No había sido tan grave, después de todo, pensó cada uno por su lado. El pasto un poco crecido, más de lo normal, pero con un verdor aún más fluorescente, los duendes de yeso empapados pero firmes, las rayas conservaban cada una su respectivo color.

Todo parecía bien, hasta que sus ojos se toparon con el frente, justo al lado de las puertas de entrada, ambas enredaderas habían crecido de una manera prominente… ¡y torcida! ¿Quizás el viento?. Poco importaba ya la causa, lo cierto era que se habían mezclado, fundiéndose en un gran manojo de plantas y flores, verdes y coloradas, que lejos de funcionar como limitadoras de espacios, invitaban a la unión y al malentendido.

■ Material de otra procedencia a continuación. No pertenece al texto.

(** *** [ice_melt], lines 100-439 *)
Definition ice_melt_run
    (f : forcing) (snow0 : snow_data_struct) (lake0 : lake_var_struct) : run :=
  let e := entry_state f snow0 lake0 in
  if Qnet0 e ==? 0 then
    let w := isothermal_branch f (frame0 e) in
    mkRun [call_icerad; call_CalcIcePackEnergyBalance 0]
          (Some w)
          (returned e w (Qnet0 e) (cells0 e))
  else
    let b := solver_call f e in
    if root b <=? -9998 then
      mkRun [call_icerad; call_CalcIcePackEnergyBalance 0;
             call_root_brent (solver_guess e) 0;
             call_ErrorIcePackEnergyBalance (root b)]
            None
            (Exited (ErrorIcePackEnergyBalance (root b)
                       (branch_args f e (brent_cells b)) (brent_cells b)
                       (ErrorString b)))
    else
      let w := subfreezing_branch f e in
      mkRun [call_icerad; call_CalcIcePackEnergyBalance 0;
             call_root_brent (solver_guess e) 0;
             call_CalcIcePackEnergyBalance (root b)]
            (Some w)
            (returned e w (fst (solved_energy f e)) (snd (solved_energy f e))).

Definition ice_melt
    (f : forcing) (snow0 : snow_data_struct) (lake0 : lake_var_struct) : outcome :=
  result (ice_melt_run f snow0 lake0).

(** Whether an execution called [root_brent], and whether it entered the
    diagnostic path. *)
Definition is_root_brent (c : call) : bool :=
  match c with call_root_brent _ _ => true | _ => false end.
Definition is_error_path (c : call) : bool :=
  match c with call_ErrorIcePackEnergyBalance _ => true | _ => false end.
(** *** Bookkeeping of water

    The water a frame holds in its three reservoirs. *)
Definition store (w : frame) : Q :=
  SnowIce w + surf_water (snow w) + LakeIce w.

(** Surface liquid that the clamp of lines 245-255 counts as sublimated and
    leaves in place. *)
Definition double_counted_liquid (w : frame) : Q :=
  if (SnowIce w + surf_water (snow w) + LakeIce w) <? - vapor_flux (snow w)
  then surf_water (snow w) else 0.

(** Vapor flux that lines 378-379 move to the lake volume. *)
Definition uncounted_flux (w : frame) : Q :=
  if (SnowIce w + LakeIce w) <? - vapor_flux (snow w) then 0
  else if (SnowIce w <? - vapor_flux (snow w))
          && ((SnowIce w + LakeIce w) >? - vapor_flux (snow w)) then 0
  else if SnowIce w >? 0 then 0
  else vapor_flux (snow w).

(** *** Preconditions of the step *)

Definition valid_consts (K : vic_consts) : Prop :=
  0 < RHOICE K /\ 0 < RHO_W K /\ 0 < Lf K /\ 0 < SECPHOUR K /\
  0 <= LIQUID_WATER_CAPACITY K.

Definition valid_input (f : forcing) (s : snow_data_struct)
    (l : lake_var_struct) : Prop :=
  (0 < delta_t f)%Z /\ 0 <= rainfall f /\ 0 <= snowfall f /\
  0 <= surf_water s /\ surf_water s <= swq s /\ 0 <= hice l.

(** The vapor flux takes exactly what the reservoirs hold, and more than
    snow ice and surface liquid hold: the case that neither strict test of
    lines 245/256 and 359/370 catches. *)
Definition flux_equals_store (w : frame) : Prop :=
  store w == - vapor_flux (snow w) /\
  SnowIce w + surf_water (snow w) < - vapor_flux (snow w).

(** The fields that a frame shares with the structures [s] and [l] when the
    step has left them alone: of the snow structure [pack_water],
    [pack_temp] and [melt_energy], of the lake structure the areas. *)
Definition untouched (s : snow_data_struct) (l : lake_var_struct)
    (s' : snow_data_struct) (l' : lake_var_struct) : Prop :=
  pack_water s' = pack_water s /\
  pack_temp s' = pack_temp s /\
  melt_energy s' = melt_energy s /\
  surface l' = surface l.

Definition is_name_value (i : stderr_item) : bool :=
  match i with NameValue _ _ => true | Text _ => false end.
Definition solver_invoked (r : run) : bool := existsb is_root_brent (calls r).
Definition error_path_invoked (r : run) : bool := existsb is_error_path (calls r).

End IceMelt.

(** * initialize_global.c: defaults of the global structures

    [initialize_global] resets the three global structures [options],
    [debug] and [param_set]; [initialize_filenames] resets [filenames].
    The structures are declared in headers that are not at hand: each
    record holds the fields that the functions name, and the constants of
    the headers are gathered in [header]. *)

Record header : Type := mkHeader {
  TRUE : Z;
  FALSE : Z;
  MISSING : Z;
  AR_406_FULL : Z;
  GF_FULL : Z;
  USACE : Z;
  DENS_BRAS : Z;
  ARNO : Z;
  N_FORCING_TYPES : nat;    (* number of forcing variable types *)
  LINK_DEBUG : bool         (* whether the debugging code is compiled in *)
}.

Record option_struct : Type := mkOptions {
  AboveTreelineVeg : Z;
  AERO_RESIST_CANSNOW : Z;
  BLOWING : Z;
  COMPUTE_TREELINE : Z;
  CORRPREC : Z;
  DIST_PRCP : Z;
  EQUAL_AREA : Z;
  EXP_TRANS : Z;
  FROZEN_SOIL : Z;
  FULL_ENERGY : Z;
  GRND_FLUX : Z;
  GRND_FLUX_TYPE : Z;
  IMPLICIT : Z;
  JULY_TAVG_SUPPLIED : Z;
  LAKES : Z;
  LAKE_PROFILE : Z;
  MIN_LIQ : Z;
  MIN_WIND_SPEED : Q;
  Nlayer : Z;
  Nnode : Z;
  NOFLUX : Z;
  PLAPSE : Z;
  PREC_EXPT : Q;
  QUICK_FLUX : Z;
  QUICK_SOLVE : Z;
  ROOT_ZONES : Z;
  SNOW_ALBEDO : Z;
  SNOW_BAND : Z;
  SNOW_DENSITY : Z;
  SNOW_STEP : Z;
  ARC_SOIL : Z;
  BASEFLOW : Z;
  GLOBAL_LAI : Z;
  GRID_DECIMAL : Z;
  BINARY_STATE_FILE : Z;
  INIT_STATE : Z;
  SAVE_STATE : Z;
  ALMA_OUTPUT : Z;
  BINARY_OUTPUT : Z;
  COMPRESS : Z;
  MOISTFRACT : Z;
  Noutfiles : Z;
  PRT_HEADER : Z;
  PRT_SNOW_BAND : Z
}.
(** * Sentiment benchmark harness: label normalisation, latency statistics,
      accuracy scoring and per-model failure isolation.

    A shallow embedding of [benchmark/benchmark.py] and of the two helpers
    [_normalize] and [_get_pipeline] of [benchmark/benchmark_ui.py].

    Conventions of the embedding.
    - A Python [str] is a [string]; each [ascii] stands for one code point
      below 256, and [isspace], [lower] and [strip] are the built-ins
      restricted to that range.
    - A Python [float] holding a finite value is a rational [Q]; arithmetic
      is exact.  No property below depends on rounding; the one place where
      the source truncates a float product to an index is cross-checked
      against IEEE binary64 in [Binary64Check].
    - The inference library, the clock and the console are the outside
      world: a pipeline that may fail to load, inference calls that may
      raise, a clock that is read, and lines that are printed.  They are
      oracles and a state that is threaded through the program. *)

From Stdlib Require Import Bool Arith Lia List NArith ZArith QArith Qround Lqa.
From Stdlib Require Import Strings.Ascii Strings.String Floats.SpecFloat.
From Stdlib Require Import Numbers.DecimalString.
From Stdlib Require Import Sorting.Sorted Sorting.Permutation.
Import ListNotations.

Close Scope Q_scope.
Local Open Scope string_scope.
Local Open Scope list_scope.
Local Open Scope nat_scope.

(** ** Python strings *)

Module PyStr.

(** [str.isspace] for one code point below 256. *)
Definition isspace (c : ascii) : bool :=
  let n := nat_of_ascii c in
  ((9 <=? n) && (n <=? 13)) || ((28 <=? n) && (n <=? 32))
  || (n =? 133) || (n =? 160).

(** [str.lower] for one code point below 256: A-Z and the upper-case
    Latin-1 letters (all of 0xC0-0xDE but the multiplication sign). *)
Definition lower_char (c : ascii) : ascii :=
  let n := nat_of_ascii c in
  if ((65 <=? n) && (n <=? 90))
     || ((192 <=? n) && (n <=? 222) && negb (n =? 215))
  then ascii_of_nat (n + 32) else c.

Fixpoint lower (s : string) : string :=
  match s with
  | EmptyString => EmptyString
  | String c s' => String (lower_char c) (lower s')
  end.

Fixpoint lstrip (s : string) : string :=
  match s with
  | EmptyString => EmptyString
  | String c s' => if isspace c then lstrip s' else s
  end.

Fixpoint rstrip (s : string) : string :=
  match s with
  | EmptyString => EmptyString
  | String c s' =>
      match rstrip s' with
      | EmptyString => if isspace c then EmptyString else String c EmptyString
      | r => String c r
      end
  end.

(** [s.strip()] *)
Definition strip (s : string) : string := rstrip (lstrip s).

(** [t in {k1, k2, ...}] for a set display of string literals. *)
Definition str_in (t : string) (keys : list string) : bool :=
  existsb (String.eqb t) keys.

(** [s.replace(old, new)] for a one-character [old]. *)
Fixpoint replace_char (old : ascii) (new : string) (s : string) : string :=
  match s with
  | EmptyString => EmptyString
  | String c s' =>
      if Ascii.eqb c old then new ++ replace_char old new s'
      else String c (replace_char old new s')
  end.

(** A string made of white space only. *)
Fixpoint all_space (s : string) : bool :=
  match s with
  | EmptyString => true
  | String c s' => isspace c && all_space s'
  end.

End PyStr.

(** ** Python values, exceptions and built-ins *)

Module Py.

(** The exceptions the harness can meet.  All but [KeyboardInterrupt]
    derive from [Exception]; [LibraryError] stands for whatever the
    inference library raises, with its message. *)
Inductive exn : Type :=
| StatisticsError
| ValueError
| ZeroDivisionError
| IndexError
| UnboundLocalError
| LibraryError (msg : string)
| KeyboardInterrupt.

(** [isinstance(e, Exception)] *)
Definition is_Exception (e : exn) : bool :=
  match e with
  | KeyboardInterrupt => false
  | _ => true
  end.

Inductive res (A : Type) : Type :=
| Ok (a : A)
| Raise (e : exn).
Arguments Ok {A} a.
Arguments Raise {A} e.

Definition bind_res {A B} (r : res A) (k : A -> res B) : res B :=
  match r with
  | Ok a => k a
  | Raise e => Raise e
  end.

(** [x < y] on floats *)
Definition Qltb (x y : Q) : bool := negb (Qle_bool y x).

(** [int(x)] on a float: truncation towards zero. *)
Definition int (x : Q) : Z := Z.quot (Qnum x) (Zpos (Qden x)).

(** [l[i]] with Python's negative indices. *)
Definition getitem {A} (l : list A) (i : Z) : res A :=
  let n := Z.of_nat (List.length l) in
  let j := if (i <? 0)%Z then (n + i)%Z else i in
  if (j <? 0)%Z then Raise IndexError
  else match nth_error l (Z.to_nat j) with
       | Some a => Ok a
       | None => Raise IndexError
       end.

(** [sorted(l)]: a stable sort that compares with [<] only. *)
Fixpoint insert (x : Q) (l : list Q) : list Q :=
  match l with
  | [] => [x]
  | y :: l' => if Qltb y x then y :: insert x l' else x :: l
  end.

Fixpoint sorted (l : list Q) : list Q :=
  match l with
  | [] => []
  | x :: l' => insert x (sorted l')
  end.

(** [min(l)] and [max(l)]: the first smallest (largest) item; [ValueError]
    on an empty list. *)
Definition py_min (l : list Q) : res Q :=
  match l with
  | [] => Raise ValueError
  | x :: l' => Ok (fold_left (fun cur item => if Qltb item cur then item else cur) l' x)
  end.

Definition py_max (l : list Q) : res Q :=
  match l with
  | [] => Raise ValueError
  | x :: l' => Ok (fold_left (fun cur item => if Qltb cur item then item else cur) l' x)
  end.

Definition fsum (l : list Q) : Q := fold_left Qplus l (Qmake 0 1).

(** [statistics.mean(l)] *)
Definition mean (l : list Q) : res Q :=
  match l with
  | [] => Raise StatisticsError
  | _ => Ok (Qdiv (fsum l) (inject_Z (Z.of_nat (List.length l))))
  end.

(** [statistics.median(l)] *)
Definition median (l : list Q) : res Q :=
  let data := sorted l in
  let n := List.length data in
  if n =? 0 then Raise StatisticsError
  else if n mod 2 =? 1 then getitem data (Z.of_nat (n / 2))
  else
    let i := n / 2 in
    bind_res (getitem data (Z.of_nat i - 1)) (fun a =>
    bind_res (getitem data (Z.of_nat i)) (fun b =>
    Ok (Qdiv (Qplus a b) (Qmake 2 1)))).

(** [a / b] on two ints *)
Definition truediv (a b : nat) : res Q :=
  if b =? 0 then Raise ZeroDivisionError
  else Ok (Qdiv (inject_Z (Z.of_nat a)) (inject_Z (Z.of_nat b))).

End Py.

(** ** The outside world: inference library, clock and console *)

Module World.
Import Py.

(** One item of what a pipeline call returns: [{'label': ..., 'score': ...}]. *)
Record raw_prediction : Type := mkRaw {
  label : option string;
  score : Q
}.

(** A pipeline object; it is known by the model it was built for. *)
Definition classifier : Type := string.

(** What the outside world answers.
    - [load m]: [pipeline("sentiment-analysis", model=m, device=-1)]
      raises [e] when [load m = Some e]; whether a model loads depends on
      the model only.
    - [infer k m text]: the result of the inference call number [k] of the
      process (counting from 0), made on the pipeline of [m] with [text].
    - [perf k]: the value of reading number [k] of [time.perf_counter()]. *)
Record world : Type := mkWorld {
  load : string -> option exn;
  infer : nat -> string -> string -> res (list raw_prediction);
  perf : nat -> Q
}.

Inductive event : Type :=
| EvPipeline (model : string)
| EvCall (model text : string)
| EvPerfCounter.

(** A printed line, with the values interpolated into it.  The
    formatting of numbers and the blank lines printed around the fixed
    texts are left to the console. *)
Inductive line : Type :=
| Loading (model_id : string)
| Failed (model_id : string) (e : exn)
| Plain (text : string)
| SamplesLine (samples runs : nat)
| SummaryRow (pretty : string) (avg med p95 mn mx acc_pct : Q)
| DetailRow (pretty safe_text expected pred : string) (conf : Q).

(** The state of the process: how often the clock was read, how many
    inference calls were made, what happened (oldest first), what was
    printed (oldest first), and the UI's pipeline cache. *)
Record state : Type := mkState {
  reads : nat;
  calls : nat;
  log : list event;
  stdout : list line;
  _PIPELINES : list (string * classifier)
}.

Definition initial : state := mkState 0 0 [] [] [].

(** Computations that read and change the state and may raise; the state
    reached when an exception is raised is kept. *)
Definition M (A : Type) : Type := state -> res A * state.

Definition ret {A} (a : A) : M A := fun st => (Ok a, st).

Definition raise {A} (e : exn) : M A := fun st => (Raise e, st).

Definition bind {A B} (c : M A) (k : A -> M B) : M B :=
  fun st =>
    match c st with
    | (Ok a, st') => k a st'
    | (Raise e, st') => (Raise e, st')
    end.

Definition lift {A} (r : res A) : M A := fun st => (r, st).

(** [try: body except Exception as e: handler(e)] *)
Definition try_except {A} (body : M A) (handler : exn -> M A) : M A :=
  fun st =>
    match body st with
    | (Ok a, st') => (Ok a, st')
    | (Raise e, st') =>
        if is_Exception e then handler e st' else (Raise e, st')
    end.

(** [for x in xs: acc = body(x, acc)] *)
Fixpoint for_each {A S} (xs : list A) (body : A -> S -> M S) (acc : S) : M S :=
  match xs with
  | [] => ret acc
  | x :: xs' => bind (body x acc) (for_each xs' body)
  end.

(** [for _ in range(n): acc = body(acc)] *)
Fixpoint for_range {S} (n : nat) (body : S -> M S) (acc : S) : M S :=
  match n with
  | O => ret acc
  | S n' => bind (body acc) (for_range n' body)
  end.

Section Primitives.
Variable w : world.

(** [pipeline("sentiment-analysis", model=m, device=-1)] *)
Definition pipeline (m : string) : M classifier :=
  fun st =>
    let st' := mkState (reads st) (calls st) (log st ++ [EvPipeline m])
                       (stdout st) (_PIPELINES st) in
    match load w m with
    | Some e => (Raise e, st')
    | None => (Ok m, st')
    end.

(** [clf(text)] *)
Definition call (clf : classifier) (text : string) : M (list raw_prediction) :=
  fun st =>
    (infer w (calls st) clf text,
     mkState (reads st) (S (calls st)) (log st ++ [EvCall clf text])
             (stdout st) (_PIPELINES st)).

(** [time.perf_counter()] *)
Definition perf_counter : M Q :=
  fun st =>
    (Ok (perf w (reads st)),
     mkState (S (reads st)) (calls st) (log st ++ [EvPerfCounter])
             (stdout st) (_PIPELINES st)).

End Primitives.

(** [print(...)] *)
Definition print (l : line) : M unit :=
  fun st =>
    (Ok tt, mkState (reads st) (calls st) (log st) (stdout st ++ [l])
                    (_PIPELINES st)).

End World.

Declare Scope py_scope.
Delimit Scope py_scope with py.
Notation "x <- c ;; k" := (World.bind c (fun x => k))
  (at level 61, c at next level, right associativity) : py_scope.
Notation "c ;;; k" := (World.bind c (fun _ => k))
  (at level 61, right associativity) : py_scope.

(** ** The benchmark harness, [benchmark/benchmark.py] *)

Module Benchmark.
Import PyStr Py World.

(** [normalize_label(raw_label)]; [None] is Python's [None]. *)
Definition normalize_label (raw_label : option string) : string :=
  match raw_label with
  | None => "unknown"
  | Some raw =>
      let t := lower (strip raw) in
      if str_in t ["positive"; "pos"; "label_1"; "1"] then "positive"
      else if str_in t ["negative"; "neg"; "label_0"; "0"] then "negative"
      else if str_in t ["neutral"] then "negative"
      else t
  end.

(** The module-level configuration of [benchmark.py]. *)
Record config : Type := mkConfig {
  MODELS : list (string * string);
  SAMPLES : list (string * string);
  RUNS_PER_SAMPLE : nat
}.

Definition shipped : config := {|
  MODELS :=
    [ ("distilbert-base-uncased-finetuned-sst-2-english", "DistilBERT SST-2 (HF)");
      ("textattack/distilbert-base-uncased-SST-2", "TextAttack DistilBERT SST-2");
      ("textattack/albert-base-v2-SST-2", "TextAttack ALBERT v2 SST-2") ];
  SAMPLES :=
    [ ("I absolutely love this!", "positive");
      ("This is the best thing ever.", "positive");
      ("Not bad at all, pretty good.", "positive");
      ("I hated the experience.", "negative");
      ("This is terrible and disappointing.", "negative");
      ("I wouldn't recommend it.", "negative");
      ("It's okay, nothing special.", "negative");
      ("I am pleasantly surprised.", "positive") ];
  RUNS_PER_SAMPLE := 3
|}.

Desde lejos, hasta parecía una sola casa. Y de cerca, también.

Por otro lado, haciendo uso de la época de tormentas, no faltaba aquél vecino fanatizado que aprovechaba la ocasión para hacer alguna maldad. En este caso, habían robado de la casa de Fermina la manguera, y de la casa de Felipe habían roto la canilla del jardín.

Cortar la enredadera no era una opción para ninguno de los dos, y desenredarla les demoraría años.

Como no cruzaban palabra intentaron comunicarse por una especie de lenguaje de señas improvisado, pero como era de esperarse, no funcionó.

Luego de varios intentos fallidos, finalmente cada uno entró a su casa. Ya era la hora de la siesta y el sol comenzaba poner roja la nariz de Fermina.

Recién volvieron a salir al jardín al día siguiente, con caras aún más preocupadas porque ya se comenzaban a escuchar rumores poco amigables, que probablemente algún infiltrado había hecho circular por ambas hinchadas.

La enredadera ya había tomado ambos frentes, cubriendo de flores coloradas y verdes las rayas de las paredes. Ya no podía distinguirse dónde comenzaba una casa ni dónde terminaba la otra.

Para peor, algunas hojas (las más cercanas al suelo) comenzaban a secarse.

Fermina se dispuso a buscar su mangera, y Felipe a abrir su canilla.

Ninguno de los dos tuvo éxito en el quehacer, (por razones que ya sabemos).

Felipe rompió en risa y Fermina en llanto.

Y de estos estallidos, devino, casi naturalmente, la necesaria charla.

Para conectar la manguera de Felipe a la canilla de Fermina, tuvieron que quitar el cerco divisorio.

Y ese fue el comienzo de su historia de amor.

Las rivalidades y fanatismos por supuesto que no murieron ahí, sino que lograron desplazarse: dos casitas que venían peleando por el ascenso, subieron rápidamente a primera división, sin alterar demasiado el orden del pueblo.

Desde entonces, una vez al año, sucede un fenómeno extraño en el clima: el viento sopla desde ambas direcciones, fusionando el aire dulce de río con el aire salado de mar.

Es entonces cuando todos los equipos salen a las calles a festejar, tirándose flores, pinturas de colores y baldazos de agua, inaugurando, lo que hoy popularmente conocemos como carnaval.